Leur va et vient continuel, leur repas frugal près de ma tannière,
Je vous l’avoue plaquée contre les parois, j’étais pas fière !
J’avais peur que ces lionnes dressent la table sur ma cachette.
La prairie a fêté « La nuit de la chasse et des conquêtes. »
Les gnous inquiets et impatients de franchir la rivière
Ont fait un vacarme tonitruant auréolé de poussière.
Zèbres, buffles, gnous, sont un tableau de chasse pour les félins
Qui apprécient ce garde-manger à porter de leur faim.
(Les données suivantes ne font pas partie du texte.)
(* ===== verification/Stream.v ===== *)
(** * internal/stream: the realtime hub

    Events are appended to one stream per tenant and fanned out to the open
    subscriptions.  The in-process client ([Memory]) and the hub are modelled
    with their state; the hub's goroutines (a loop per tenant, the callers of
    [Subscribe], the readers) are interleaved by [step], whose atomic actions
    are the code's critical sections. *)

From S2P Require Import Prelude GoText Models Store HostNorm Json.

(** ** Standard library *)

(** [strconv.ParseInt(s, 10, 64)]: the value (saturated out of range, 0 on a
    syntax error) and whether it parsed. *)
Definition uint_cutoff : Z := 1844674407370955162.
Definition MaxUint64 : Z := 2 ^ 64 - 1.
Definition MinInt64_ : Z := - 2 ^ 63.

Inductive num_error : Type := ErrSyntax | ErrRange.

Fixpoint parse_uint (n : Z) (s : string) : Z * option num_error :=
  match s with
  | EmptyString => (n, None)
  | String c s' =>
      if negb (digit_class c) then (0, Some ErrSyntax)
      else if uint_cutoff <=? n then (MaxUint64, Some ErrRange)
      else let n1 := n * 10 + (byte_of c - 48) in
           if MaxUint64 <? n1 then (MaxUint64, Some ErrRange) else parse_uint n1 s'
  end.

Definition ParseUint (s : string) : Z * option num_error := if is_empty s then (0, Some ErrSyntax) else parse_uint 0 s.

Definition ParseInt (s : string) : Z * bool :=
  let '(neg, body) := match s with
    | String "+" s' => (false, s')
    | String "-" s' => (true, s')
    | _ => (false, s)
    end in
  match ParseUint body with
  | (_, Some ErrSyntax) => (0, false)
  | (un, err) =>
      if negb neg && (2 ^ 63 <=? un) then (MaxInt64, false)
      else if neg && (2 ^ 63 <? un) then (MinInt64_, false)
      else (if neg then - un else un, negb (is_some err))
  end.

(** ** The in-process client (client.go) *)

Record Entry : Type := { en_ID : string; en_Fields : gmap string string }.
Record counter : Type := { ct_n : Z; ct_exp : Time }.
Record Memory : Type := {
  mm_streams : gmap string (list Entry); mm_counters : gmap string counter; mm_seq : Z; mm_Err : option error }.

Definition NewMemory : Memory := {| mm_streams := ∅; mm_counters := ∅; mm_seq := 0; mm_Err := None |}.

(** Seconds from Go's zero time to the Unix epoch. *)
Definition unix_epoch : Z := 62135596800.
Definition UnixMilli (t : Time) : Z := (t - unix_epoch * 1000000000) / 1000000.
Definition Unix (t : Time) : Z := (t - unix_epoch * 1000000000) / 1000000000.

Definition ID (at_ : Time) (seq : Z) : string := Z_text (UnixMilli at_) +:+ "-" +:+ Z_text seq.

Definition ParseID (id : string) : Z * Z * bool :=
  match cut_byte "-" id with
  | None => (0, 0, false)
  | Some (a, b) => let '(ms, ok1) := ParseInt a in let '(seq, ok2) := ParseInt b in (ms, seq, ok1 && ok2)
  end.

Definition Less (a b : string) : bool :=
  let '(am, as_, _) := ParseID a in
  let '(bm, bs, _) := ParseID b in
  if negb (am =? bm) then am <? bm else as_ <? bs.

(** The newest [maxLen] entries. *)
Definition newest (maxLen : Z) (l : list Entry) : list Entry :=
  if (0 <? maxLen) && (maxLen <? Z.of_nat (length l)) then drop (length l - Z.to_nat maxLen) l else l.

Section client.
Context (m : Memory).

Definition stream_of (key : string) : list Entry := default [] (mm_streams m !! key).

Definition XAdd (t : Time) (key : string) (fields : gmap string string) (maxLen : Z) : Memory * result error string :=
  match mm_Err m with
  | Some e => (m, Err e)
  | None =>
      let seq := mm_seq m + 1 in
      let id := ID t seq in
      let l := newest maxLen (stream_of key ++ [{| en_ID := id; en_Fields := fields |}]) in
      ({| m with mm_streams := <[key := l]> (mm_streams m); mm_seq := seq |}, Ok id)
  end.

Definition after (key afterID : string) (count : Z) : list Entry :=
  let l := List.filter (λ e, is_empty afterID || Less afterID (en_ID e)) (stream_of key) in
  if 0 <? count then take (Z.to_nat count) l else l.

(** The entries a read returns at the moment it takes the lock. *)
Definition XRead (key afterID : string) (count : Z) : result error (list Entry) :=
  match mm_Err m with
  | Some e => Err e
  | None =>
      let afterID := if is_empty afterID || (afterID =s "$") then
          match last (stream_of key) with Some e => en_ID e | None => "0-0" end else afterID in
      Ok (after key afterID count)
  end.

Definition XRange (key afterID : string) (count : Z) : result error (list Entry) :=
  match mm_Err m with Some e => Err e | None => Ok (after key afterID count) end.

Definition XLast (key : string) : result error string :=
  match mm_Err m with Some e => Err e | None => Ok match last (stream_of key) with Some e => en_ID e | None => "" end end.

Definition XTrimMinID (key minID : string) : Memory * result error () :=
  match mm_Err m with
  | Some e => (m, Err e)
  | None => ({| m with mm_streams := <[key := List.filter (λ e, negb (Less (en_ID e) minID)) (stream_of key)]> (mm_streams m) |}, Ok ())
  end.

Definition Incr (now : Time) (key : string) (ttl : Z) : Memory * result error Z :=
  match mm_Err m with
  | Some e => (m, Err e)
  | None =>
      let c := default {| ct_n := 0; ct_exp := time_zero |} (mm_counters m !! key) in
      let c1 := if (ct_n c =? 0) || (negb (IsZero (ct_exp c)) && negb (now <? ct_exp c))
                then {| ct_n := 0; ct_exp := if 0 <? ttl then now + ttl else time_zero |} else c in
      let c2 := {| c1 with ct_n := ct_n c1 + 1 |} in
      ({| m with mm_counters := <[key := c2]> (mm_counters m) |}, Ok (ct_n c2))
  end.
End client.

Definition Ping (m : Memory) : option error := mm_Err m.
Definition CloseMemory (m : Memory) : Memory := {| m with mm_streams := ∅; mm_counters := ∅ |}.

Definition RateKey (kind subject : string) (at_ : Time) : string :=
  "lcm:rl:" +:+ kind +:+ ":" +:+ subject +:+ ":" +:+ Z_text (Z.quot (Unix at_) 60).

(** [Limiter.Limited]: a failed counter limits. *)
Definition Limited (m : Memory) (now : Time) (kind subject : string) (limit : Z) (at_ : Time) : Memory * (bool * option error) :=
  if limit <=? 0 then (m, (false, None))
  else match Incr m now (RateKey kind subject at_) 120000000000 with
       | (m', Err e) => (m', (true, Some e))
       | (m', Ok n) => (m', (limit <? n, None))
       end.

(** ** Publishing (hub.go) *)

Definition MaxPayload : Z := 16384.
Definition MaxTargets : Z := 1000.
Definition DefaultMaxLen : Z := 10000.
Definition connBuffer : nat := 32.

Inductive hub_error : Type :=
| ErrTooMany | ErrType | ErrPayload | ErrTargets | ErrReserved | ErrHubClosed | ErrClient (e : error).

(** [^[a-z][a-z0-9._-]{0,63}$] *)
Definition typeRE (s : string) : bool :=
  match s with
  | String c s' => lower_class c && sized 0 63 (λ c, lower_class c || digit_class c || existsb (Ascii.eqb c) ["."; "_"; "-"]%char) s'
  | EmptyString => false
  end.

Definition Reserved (typ : string) : bool := existsb (String.eqb typ) ["issued"; "renewed"; "revoked"; "reset"; "bye"]%string.

Record Config : Type := {
  hc_ReplayWindow : Z; hc_StreamsPerUser : Z; hc_StreamsPerTenant : Z; hc_MaxLen : Z; hc_TrimInterval : Z; hc_ReadBlock : Z; hc_RetryDelay : Z }.

(** The defaults [NewHub] fills in. *)
Definition NewHub_config (c : Config) : Config :=
  let pos x d := if x <=? 0 then d else x in
  {| hc_ReplayWindow := pos (hc_ReplayWindow c) 300000000000; hc_StreamsPerUser := pos (hc_StreamsPerUser c) 5;
     hc_StreamsPerTenant := pos (hc_StreamsPerTenant c) 2000; hc_MaxLen := pos (hc_MaxLen c) DefaultMaxLen;
     hc_TrimInterval := pos (hc_TrimInterval c) 60000000000; hc_ReadBlock := pos (hc_ReadBlock c) 5000000000;
     hc_RetryDelay := pos (hc_RetryDelay c) 1000000000 |}.

Record Event : Type := { ev_ID : string; ev_Type : string; ev_Data : string }.

Definition Key (tenantID : string) : string := "platform:events:" +:+ tenantID.

Definition ValidateType (typ : string) (module_ : bool) : option hub_error :=
  if negb (typeRE typ) then Some ErrType else if module_ && Reserved typ then Some ErrReserved else None.

(** The dynamic type of the published value; [DataValue] carries what
    [json.Marshal] returns for it. *)
Inductive payload : Type := DataNil | DataRaw (raw : string) | DataValue (marshalled : option string).

Definition raw_data (d : payload) : option string :=
  match d with DataNil => Some "{}" | DataRaw raw => Some raw | DataValue r => r end.

Definition contains_any (cs : list ascii) (s : string) : bool := existsb (λ c, has_byte c s) cs.
Definition LF : ascii := ascii_of_nat 10.
Definition CR : ascii := ascii_of_nat 13.

Definition PublishID (cfg : Config) (m : Memory) (now : Time) (tenantID : string) (to : list string) (all : bool) (typ : string)
    (data : payload) (module_ : bool) : Memory * result hub_error string :=
  match ValidateType typ module_ with
  | Some e => (m, Err e)
  | None =>
      if Bool.eqb all (negb (is_nil to)) || (MaxTargets <? Z.of_nat (length to)) then (m, Err ErrTargets)
      else match raw_data data with
      | None => (m, Err ErrPayload)
      | Some raw =>
          if (MaxPayload <? Z.of_nat (String.length raw)) || negb (JSON.Valid raw) || contains_any [LF; CR] raw then (m, Err ErrPayload)
          else if negb all && existsb (λ u, is_empty u || contains_any [","; " "; LF]%char u) to then (m, Err ErrTargets)
          else
            let target := if all then "*" else GoText.join "," to in
            match XAdd m now (Key tenantID)
                    (<["to" := target]> (<["type" := typ]> (<["data" := raw]> {["at" := Z_text (UnixMilli now)]})))%string (hc_MaxLen cfg) with
            | (m', Ok id) => (m', Ok id)
            | (m', Err e) => (m', Err (ErrClient e))
            end
      end
  end.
Dur d’entendre ces carnassiers se goinfrer de leurs proies
Alors que moi, affamée, j’étouffais dans ce tunnel étroit.
Enfin cet abri de fortune m’a sauvée et j’espère
Qu’au petit matin les ventres pleins, mes adversaires
M’auront laissé la part du pauvre pour mon petit déjeuner.
Un geste attentionné ou indigeste pour ne pas jeûner.»
En attendant l’heure, dans son insomnie, RISETTE réfléchit …
« Ma situation est si précaire, mon acte est irréfléchi …
Des ailes ! Voilà ce qu’il me faudrait pour survoler,
Voir de là-haut où je pourrais paisiblement somnoler,
Batifoler, me baigner, sans avoir cette menace tenace
Au visage de mort si apprécié quand je le mords.»
Se secouant de la poussière accumulée dans ce trou sableux
RISETTE, depuis la veille, a comme un petit creux !
C’est la bouche tapissée de sang frais qu’elle réapparaît,
Satisfaite des bons steaks laissés par les convives sur le pré.
Est-ce un bien, est-ce un mal d’avoir quitté sa cachette,
Les « Aspirants » après de fausses pistes, de labyrinthes,
Ont retrouvé sa couche marquée de ses empreintes.
Pendant ce ce temps, RISETTE dans un bain moussant
Se délecte, se détend de ce stress si envahissant.
Propre comme un sou neuf, ravissante, elle repart
Songeuse, sans savoir ce que lui réserve le hasard.
Si l’inaccès aux « Hyénides » doit durer quelque temps
C’est l’asphyxie et le démantèlement de l’Etablissement.
«  À l’école du Masaï Mara » elle devra s’instruire.
Pour cette éprise de liberté ce n’est pas pour lui nuire.
« Pas si seule en cette compagnie, seule face à ma vie,
Je suis libre … au présent, de quoi donc ai-je envie ? …»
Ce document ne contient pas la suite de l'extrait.